What to do:
Reproduce exactly the lines below from the one containing "[spout-bridge.js], and the" through the one containing "encoding, so that", including both, and nothing else.

Data for the task:
╔══
Lemma every_app_accepted (f : value -> outcome bool) (pre l : list value) :
  Forall (fun x => f x = Ok true) pre -> every f (pre ++ l) = every f l.
Proof.
  induction 1 as [|x pre Hx _ IH]; simpl; auto.
  now rewrite Hx.
Qed.

(** X14: [validateNestedObject] compares with [true] strictly and walks
    whatever has [typeof] ["object"]: after values it accepts, a member
    that is [null] makes it throw a [TypeError] (the recursive call reads
    the values of [null]), while a member that is any other value than
    [true] and is not of type ["object"] ([false], [undefined], [1],
    ["true"], a function) makes it answer [false]. *)
Theorem validateNestedObject_members
        (a : nat) (pre post : list (string * value)) (k : string) :
  Forall (fun x => nestedObjectCheck validateNestedObject x = Ok true)
         (map snd pre) ->
  validateNestedObject (VObj a (pre ++ (k, VNull) :: post)) = Throw TypeError
  /\ (forall v, strictEquals v (VBool true) = false ->
                String.eqb (typeof v) "object" = false ->
                validateNestedObject (VObj a (pre ++ (k, v) :: post))
                = Ok false).
Proof.
  intros Hpre. split.
  - rewrite validateNestedObject_values. simpl objectValues. simpl bind.
    rewrite map_app, (every_app_accepted _ _ _ Hpre). reflexivity.
  - intros v Htrue Hobj.
    rewrite validateNestedObject_values. simpl objectValues. simpl bind.
    rewrite map_app, (every_app_accepted _ _ _ Hpre). simpl.
    unfold nestedObjectCheck. now rewrite Htrue, Hobj.
Qed.
(** ** String formatting *)

(** ['{0:s}'.format(value)]: only [str] accepts the [s] format code. *)
Definition format_s (v : PyValue) : Outcome string :=
  match v with
  | PyStr s => Returns s
  | PyNone => Raises TypeError
  | PyInt _ => Raises ValueError
  end.

(** ['{0:d}'.format(value)]: only [int] accepts the [d] format code. *)
Definition format_d (v : PyValue) : Outcome string :=
  match v with
  | PyInt z => Returns (pretty z)
  | PyNone => Raises TypeError
  | PyStr _ => Raises ValueError
  end.

Definition hex_char (d : N) : ascii :=
  if (d <? 10)%N then ascii_of_N (48 + d) else ascii_of_N (87 + d).

Fixpoint hex_pos (fuel : nat) (n : N) (acc : string) : string :=
  match fuel with
  | O => acc
  | S fuel' =>
      if (n =? 0)%N then acc
      else hex_pos fuel' (n / 16)%N (String (hex_char (n mod 16)%N) acc)
  end.

(** Lowercase hexadecimal digits of a natural number, ["0"] for zero. *)
Definition hex_N (n : N) : string :=
  if (n =? 0)%N then "0" else hex_pos (S (N.size_nat n)) n "".

Fixpoint zeros (count : nat) (s : string) : string :=
  match count with
  | O => s
  | S k => String "0" (zeros k s)
  end.

(** Left padding with ["0"] up to [width] characters. *)
Definition zero_pad (width : nat) (s : string) : string :=
  zeros (width - String.length s) s.

(** ['{0:08x}'.format(z)]: sign-aware zero padding to eight characters. *)
Definition format_08x (z : Z) : string :=
  match z with
  | Zneg p => String "-" (zero_pad 7 (hex_N (Npos p)))
  | _ => zero_pad 8 (hex_N (Z.to_N z))
  end.

(** ** State and exceptions *)

(** A method of an object with state [S]: it may update the object, and it
    returns, raises or runs out of budget.  The state is kept when an
    exception is raised, as an exception leaves an object in whatever
    condition the assignments before it produced. *)
Definition Py (S A : Type) : Type := S -> S * Outcome A.

Definition py_ret {S A : Type} (a : A) : Py S A := fun s => (s, Returns a).

Definition py_raise {S A : Type} (e : PyException) : Py S A :=
  fun s => (s, Raises e).

Definition py_bind {S A B : Type} (m : Py S A) (k : A -> Py S B) : Py S B :=
  fun s =>
    match m s with
    | (s', Returns a) => k a s'
    | (s', Raises e) => (s', Raises e)
    | (s', OutOfFuel) => (s', OutOfFuel)
    | (s', Unspecified) => (s', Unspecified)
    end.

(** A computation that does not touch the object. *)
Definition py_lift {S A : Type} (o : Outcome A) : Py S A := fun s => (s, o).

Notation "'let*' x ':=' m 'in' k" := (py_bind m (fun x => k))
  (at level 10, x name, m at level 100, k at level 200,
   format "'[v' 'let*'  x  :=  m  'in' '/' k ']'").

(** ** The sqlite3 module

    The database engine is outside the repository.  A database is a finite
    map from table names to tables.  The reader sends the table existence
    query and selections from one table filtered by one comparison
    [column == operand], and it writes the values of its callers into the
    text of these statements.  The statements are given a meaning here as
    far as the engine reads the interpolated texts as single tokens: a name
    written without quotes has to be an identifier, a text between double
    quotes must not hold a double quote.  The engine resolves a token between
    double quotes as a column name when the table has a column of that name
    and takes it for a string literal otherwise; it compares names without
    regard to ASCII case.  To every other statement the model gives no
    meaning: the answer is [Outside], and what the program does next is
    [Unspecified].

    Columns are taken to be declared with the default collation and either
    without a type or with the type of the values they hold and are compared
    with (text columns hold and meet texts, integer columns integers), so
    that no value is converted when it is stored or compared: a comparison
    holds when neither side is NULL and both sides are the same integer or
    the same text.  The limit of the engine on the length of a statement is
    not modelled. *)

Record Table : Type := { columns : list string; rows : list (list PyValue) }.

Abbreviation Database := (gmap string Table).

(** The right-hand side of a condition as the reader writes it: a text
    between double quotes (['log_source == "{0:s}"']), or a text without
    quotes (['event_log_provider_key == {0:d}']). *)
Inductive Operand : Type :=
| Quoted (text : string)
| Unquoted (text : string).

(** The condition text [column == operand] interpolated by the reader. *)
Record Condition : Type := { cond_column : string; cond_operand : Operand }.

Inductive Statement : Type :=
| HasTableStatement (table_name : string)
| SelectStatement (table_names column_names : list string)
                  (condition : option Condition).

(** The answer of the engine to a statement: a result, a refusal
    ([sqlite3.OperationalError]: syntax error, no such table, no such
    column), or no answer of this model. *)
Inductive Reply (A : Type) : Type :=
| Done (a : A)
| Refused
| Outside.

Arguments Done {A} a.
Arguments Refused {A}.
Arguments Outside {A}.

(** Two answers together: a statement with a part outside the model is
    outside the model. *)
Definition both {A B : Type} (a : Reply A) (b : Reply B) : Reply (A * B) :=
  match a, b with
  | Outside, _ | _, Outside => Outside
  | Refused, _ | _, Refused => Refused
  | Done x, Done y => Done (x, y)
  end.

(** *** Tokens *)

Definition char_between (lo hi : N) (c : ascii) : bool :=
  ((lo <=? N_of_ascii c) && (N_of_ascii c <=? hi))%N.

Definition letter (c : ascii) : bool :=
  char_between 65 90 c || char_between 97 122 c.

Definition identifier_char (c : ascii) : bool :=
  letter c || char_between 48 57 c || Ascii.eqb c "_" || Ascii.eqb c "$".

Definition lower_char (c : ascii) : ascii :=
  if char_between 65 90 c then ascii_of_N (N_of_ascii c + 32) else c.
(** * VRC camera control: OSC codec, camera state, frame demuxer and relay

    A shallow embedding of the algorithmic core of [server.js] and
    [spout-bridge.js], and the properties stated about it.

    Conventions of the embedding.
    - A Node [Buffer] is a [list Z] of bytes; offsets are [Z], because
      [parseOscMessage] can drive its offset below zero.
    - A JavaScript string is identified with the byte sequence of its UTF-8
      encoding, so that [Buffer.from(str)] and [buf.toString('utf8', a, b)]
      move the same bytes.  This is exact for ASCII text (bytes 1 to 127),
      which is what OSC addresses and type tags are.  It is not exact beyond:
      [toString] replaces an invalid byte sequence by U+FFFD, and
      [Buffer.from] writes a lone surrogate as [EF BF BD].  Statements that
      compare text before encoding with text after decoding are therefore
      made on ASCII text only; the others speak of the bytes on the wire.
    - A value written by [writeFloatBE] or returned by [readFloatBE] is a
      single-precision float, represented by its 32-bit pattern; the narrowing
      of a double to single precision is outside the codec model.  Where the
      numeric value matters (the zoom clamp), the pattern is widened to a
      binary64 primitive float, which is what a JavaScript number is. *)

From Stdlib Require Import String Ascii DecimalString.
From Stdlib Require Import ZArith List Bool Lia Floats.
Import ListNotations.
Open Scope Z_scope.

(** ** Node Buffer primitives *)

Module Buf.

Definition Buffer := list Z.

Definition blen (b : Buffer) : Z := Z.of_nat (length b).

(** [Math.ceil(offset / 4) * 4] on an integer offset. *)
Definition ceil4 (offset : Z) : Z := ((offset + 3) / 4) * 4.

(** The bytes [s, e) of a buffer, for [0 <= s]. *)
Definition range (b : Buffer) (s e : Z) : Buffer :=
  firstn (Z.to_nat (e - s)) (skipn (Z.to_nat s) b).

(** Index of the first zero byte of a list. *)
Fixpoint find0 (l : list Z) : option nat :=
  match l with
  | [] => None
  | x :: r => if x =? 0 then Some O else option_map S (find0 r)
  end.

(** [buf.indexOf(0, byteOffset)]: a negative offset counts from the end of the
    buffer (and from the start when it reaches before it); an offset at or
    past the end finds nothing. *)
Definition indexOf0 (b : Buffer) (byteOffset : Z) : Z :=
  let len := blen b in
  if (0 <=? byteOffset) && (len <? byteOffset + 1) then -1
  else
    let start :=
      if byteOffset <? 0
      then (if 0 <=? byteOffset + len then byteOffset + len else 0)
      else byteOffset in
    match find0 (skipn (Z.to_nat start) b) with
    | Some k => start + Z.of_nat k
    | None => -1
    end.

(** [buf.toString('utf8', start, end)]: the bytes of the range, which are
    the characters of the string when they are ASCII. *)
Definition toString (b : Buffer) (start end_ : Z) : list Z :=
  let len := blen b in
  if (0 <? start) && (len <=? start) then []
  else
    let s := if start <=? 0 then 0 else start in
    let e := if len <? end_ then len else end_ in
    if e <=? s then [] else range b s e.

(** [adjustOffset] of [Buffer.prototype.slice]. *)
Definition adjustOffset (offset len : Z) : Z :=
  if offset <? 0 then Z.max 0 (offset + len)
  else if offset <? len then offset else len.

(** [buf.slice(start, end)]. *)
Definition slice (b : Buffer) (start end_ : Z) : Buffer :=
  let len := blen b in
  let s := adjustOffset start len in
  let e := adjustOffset end_ len in
  if s <? e then range b s e else [].

(** [buf[i]]: [None] is [undefined]. *)
Definition byteAt (b : Buffer) (i : Z) : option Z :=
  if i <? 0 then None else nth_error b (Z.to_nat i).

(** [first << 24] as a signed 32-bit integer, for a byte [first]. *)
Definition shl24 (first : Z) : Z :=
  let v := first * 2 ^ 24 in
  if 2 ^ 31 <=? v then v - 2 ^ 32 else v.

(** [buf.readInt32BE(offset)]; [None] is the [RangeError] raised when the first
    or the last byte is out of bounds. *)
Definition readInt32BE (b : Buffer) (offset : Z) : option Z :=
  match byteAt b offset, byteAt b (offset + 3) with
  | Some first, Some last =>
      match byteAt b (offset + 1), byteAt b (offset + 2) with
      | Some b1, Some b2 =>
          Some (shl24 first + b1 * 2 ^ 16 + b2 * 2 ^ 8 + last)
      | _, _ => None
      end
  | _, _ => None
  end.

(** [buf.readFloatBE(offset)], as the 32-bit pattern of the float read. *)
Definition readFloatBE (b : Buffer) (offset : Z) : option Z :=
  match byteAt b offset, byteAt b (offset + 3) with
  | Some first, Some last =>
      match byteAt b (offset + 1), byteAt b (offset + 2) with
      | Some b1, Some b2 =>
          Some (first * 2 ^ 24 + b1 * 2 ^ 16 + b2 * 2 ^ 8 + last)
      | _, _ => None
      end
  | _, _ => None
  end.

(** The four bytes of a 32-bit word, most significant first. *)
Definition be32 (w : Z) : Buffer :=
  [ (w / 2 ^ 24) mod 256; (w / 2 ^ 16) mod 256; (w / 2 ^ 8) mod 256; w mod 256 ].

End Buf.
Import Buf.

(** ** OSC codec ([server.js]) *)

Module Osc.

(** Type-tag characters. *)
Definition ch_comma : Z := 44.
Definition ch_f : Z := 102.
Definition ch_i : Z := 105.
Definition ch_s : Z := 115.
Definition ch_b : Z := 98.
Definition ch_T : Z := 84.
Definition ch_F : Z := 70.

(** [function pad4(n) { return (4 - (n % 4)) % 4; }] *)
Definition pad4 (n : Z) : Z := Z.rem (4 - Z.rem n 4) 4.

(** [Buffer.alloc(n)]. *)
Definition alloc (n : Z) : Buffer := repeat 0 (Z.to_nat n).

(** [writePaddedString(str)]: the string, a NUL, and zero padding. *)
Definition writePaddedString (str : list Z) : Buffer :=
  let s := str ++ [0] in
  let pad := pad4 (blen s) in
  if pad =? 0 then s else s ++ alloc pad.

(** [floatToBuffer(f)], on the 32-bit pattern of the float. *)
Definition floatToBuffer (bits : Z) : Buffer := be32 bits.

(** [intToBuffer(i)]: [writeInt32BE] raises a [RangeError] ([None]) outside
    the signed 32-bit range. *)
Definition intToBuffer (i : Z) : option Buffer :=
  if (i <? - 2 ^ 31) || (2 ^ 31 - 1 <? i) then None else Some (be32 (i mod 2 ^ 32)).

(** An outbound argument together with its type code: element [i] of the
    parallel arrays [types] and [args] of [buildOscMessage], for the type
    codes the encoder supports natively.  The value already has the type its
    code names, so [Number(a)] and [String(a)] are the identity; ['T'] and
    ['F'] ignore [args[i]]. *)
Inductive osc_arg :=
| ArgFloat (bits : Z)
| ArgInt (n : Z)
| ArgString (s : list Z)
| ArgTrue
| ArgFalse.

Definition type_code (a : osc_arg) : Z :=
  match a with
  | ArgFloat _ => ch_f
  | ArgInt _ => ch_i
  | ArgString _ => ch_s
  | ArgTrue => ch_T
  | ArgFalse => ch_F
  end.

(** The buffer pushed on [argBufs] for one argument ([None]: exception). *)
Definition argBuf (a : osc_arg) : option Buffer :=
  match a with
  | ArgFloat bits => Some (floatToBuffer bits)
  | ArgInt n => intToBuffer n
  | ArgString s => Some (writePaddedString s)
  | ArgTrue | ArgFalse => Some []
  end.

(** The loop of [buildOscMessage], concatenated. *)
Fixpoint argBufs (args : list osc_arg) : option Buffer :=
  match args with
  | [] => Some []
  | a :: rest =>
      match argBuf a with
      | None => None
      | Some x =>
          match argBufs rest with
          | None => None
          | Some y => Some (x ++ y)
          end
      end
  end.

(** [writePaddedString(',' + types.join(''))]. *)
Definition typeBuf (types : list Z) : Buffer := writePaddedString (ch_comma :: types).

(** [buildOscMessage(address, types, args)]. *)
Definition buildOscMessage (address : list Z) (args : list osc_arg) : option Buffer :=
  let addressBuf := writePaddedString address in
  let tb := typeBuf (map type_code args) in
  match argBufs args with
  | None => None
  | Some bs => Some (addressBuf ++ tb ++ bs)
  end.

(** A decoded argument. *)
Inductive osc_value :=
| VFloat (bits : Z)
| VInt (n : Z)
| VString (s : list Z)
| VBlob (b : Buffer).

Record osc_message := mkMessage {
  address : list Z;
  types : list Z;
  args : list osc_value
}.

(** The three ways [parseOscMessage] ends: an object, [null], or a
    [RangeError] raised by a read at an offset outside the buffer. *)
Inductive parse_result :=
| Parsed (m : osc_message)
| Null
| Throws.

(** The argument loop of [parseOscMessage]: one iteration per type character
    while [offset < buffer.length]; [Some args] when the loop ends or breaks,
    [None] when a read throws. *)
Fixpoint parse_args (buffer : Buffer) (types : list Z) (offset : Z)
    (args : list osc_value) : option (list osc_value) :=
  match types with
  | [] => Some args
  | type :: rest =>
      if offset <? blen buffer then
        if type =? ch_f then
          if blen buffer <? offset + 4 then Some args
          else match readFloatBE buffer offset with
               | None => None
               | Some v => parse_args buffer rest (offset + 4) (args ++ [VFloat v])
               end
        else if type =? ch_i then
          if blen buffer <? offset + 4 then Some args
          else match readInt32BE buffer offset with
               | None => None
               | Some v => parse_args buffer rest (offset + 4) (args ++ [VInt v])
               end
        else if type =? ch_s then
          let strEnd := indexOf0 buffer offset in
          if strEnd =? -1 then Some args
          else parse_args buffer rest (ceil4 (strEnd + 1))
                 (args ++ [VString (toString buffer offset strEnd)])
        else if type =? ch_b then
          if blen buffer <? offset + 4 then Some args
          else match readInt32BE buffer offset with
               | None => None
               | Some blobSize =>
                   let offset := offset + 4 in
                   if blen buffer <? offset + blobSize then Some args
                   else parse_args buffer rest (ceil4 (offset + blobSize))
                          (args ++ [VBlob (slice buffer offset (offset + blobSize))])
               end
        else parse_args buffer rest offset args
      else Some args
  end.

(** [parseOscMessage(buffer)]. *)
Definition parseOscMessage (buffer : Buffer) : parse_result :=
  let addressEnd := indexOf0 buffer 0 in
  if addressEnd =? -1 then Null
  else
    let address := toString buffer 0 addressEnd in
    let offset := ceil4 (addressEnd + 1) in
    if blen buffer <=? offset then Parsed (mkMessage address [] [])
    else
      let typeTagEnd := indexOf0 buffer offset in
      if typeTagEnd =? -1 then Null
      else
        let typeTag := toString buffer offset typeTagEnd in
        let offset := ceil4 (typeTagEnd + 1) in
        let types := tl typeTag in
        match parse_args buffer types offset [] with
        | Some args => Parsed (mkMessage address types args)
        | None => Throws
        end.

(** The values [parseOscMessage] is expected to return for an outbound
    argument list: ['T'] and ['F'] carry no argument data. *)
Definition arg_value (a : osc_arg) : list osc_value :=
  match a with
  | ArgFloat bits => [VFloat bits]
  | ArgInt n => [VInt n]
  | ArgString s => [VString s]
  | ArgTrue | ArgFalse => []
  end.

Definition arg_values (args : list osc_arg) : list osc_value := flat_map arg_value args.

(** Arguments the wire format can carry: a float is a 32-bit pattern, an
    integer is in the signed 32-bit range, a string has no NUL character. *)
Definition wf_arg (a : osc_arg) : Prop :=
  match a with
  | ArgFloat bits => 0 <= bits < 2 ^ 32
  | ArgInt n => - 2 ^ 31 <= n < 2 ^ 31
  | ArgString s => Forall (fun c => c <> 0) s
  | ArgTrue | ArgFalse => True
  end.

(** ASCII text without NUL: every character is one byte, from 1 to 127, and
    [Buffer.from] and [toString] are inverse of each other on it. *)
Definition ascii_text (s : list Z) : Prop := Forall (fun c => 0 < c < 128) s.

(** Arguments whose text is ASCII: as [wf_arg], with ASCII strings. *)
Definition ascii_arg (a : osc_arg) : Prop :=
  match a with
  | ArgFloat bits => 0 <= bits < 2 ^ 32
  | ArgInt n => - 2 ^ 31 <= n < 2 ^ 31
  | ArgString s => ascii_text s
  | ArgTrue | ArgFalse => True
  end.

End Osc.
Import Osc.

(** ** Camera state ([server.js]) *)

Module Camera.

(** The bytes of an ASCII string literal. *)
Definition bytes_of (s : string) : list Z :=
  map (fun a => Z.of_N (N_of_ascii a)) (list_ascii_of_string s).

(** A JavaScript number is a binary64 float. *)
Definition number := float.

(** The number denoted by a single-precision bit pattern (what [readFloatBE]
    hands to the caller); the widening to double precision is exact. *)
Definition float32_to_number (bits : Z) : number :=
  let sign := 2 ^ 31 <=? bits in
  let e := (bits / 2 ^ 23) mod 256 in
  let m := bits mod 2 ^ 23 in
  if e =? 255 then
    if m =? 0 then (if sign then neg_infinity else infinity) else nan
  else if e =? 0 then
    if m =? 0 then (if sign then neg_zero else zero)
    else SF2Prim (S754_finite sign (Z.to_pos m) (-149))
  else SF2Prim (S754_finite sign (Z.to_pos (m + 2 ^ 23)) (e - 150)).

(** The number denoted by a signed 32-bit integer. *)
Definition int32_to_number (n : Z) : number :=
  if n <? 0 then (- of_uint63 (Uint63.of_Z (- n)))%float
  else of_uint63 (Uint63.of_Z n).

(** [Math.min] and [Math.max] on two numbers: NaN if either is NaN.  (The
    order of the two zeros is not modelled; every call has a non-zero
    constant as one argument.) *)
Definition Math_min (a b : number) : number :=
  if is_nan a || is_nan b then nan else if (a <? b)%float then a else b.

Definition Math_max (a b : number) : number :=
  if is_nan a || is_nan b then nan else if (a <? b)%float then b else a.

(** The camera state, restricted to its zoom scalar: the six pose components
    are written by the same handlers and never read where zoom is computed. *)
Record state := mkState { zoom : number }.

(** [const state = { ..., zoom: 45 }]. *)
Definition initial : state := mkState 45%float.

(** The fields of a [/api/move] body that reach zoom; [Some v] when
    [typeof body.f === 'number']. *)
Record move_body := mkBody {
  absolute : bool;
  body_zoom : option number;
  body_dzoom : option number
}.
╚══
Answer to this problem:
    [spout-bridge.js], and the properties stated about it.

    Conventions of the embedding.
    - A Node [Buffer] is a [list Z] of bytes; offsets are [Z], because
      [parseOscMessage] can drive its offset below zero.
    - A JavaScript string is identified with the byte sequence of its UTF-8
      encoding, so that [Buffer.from(str)] and [buf.toString('utf8', a, b)]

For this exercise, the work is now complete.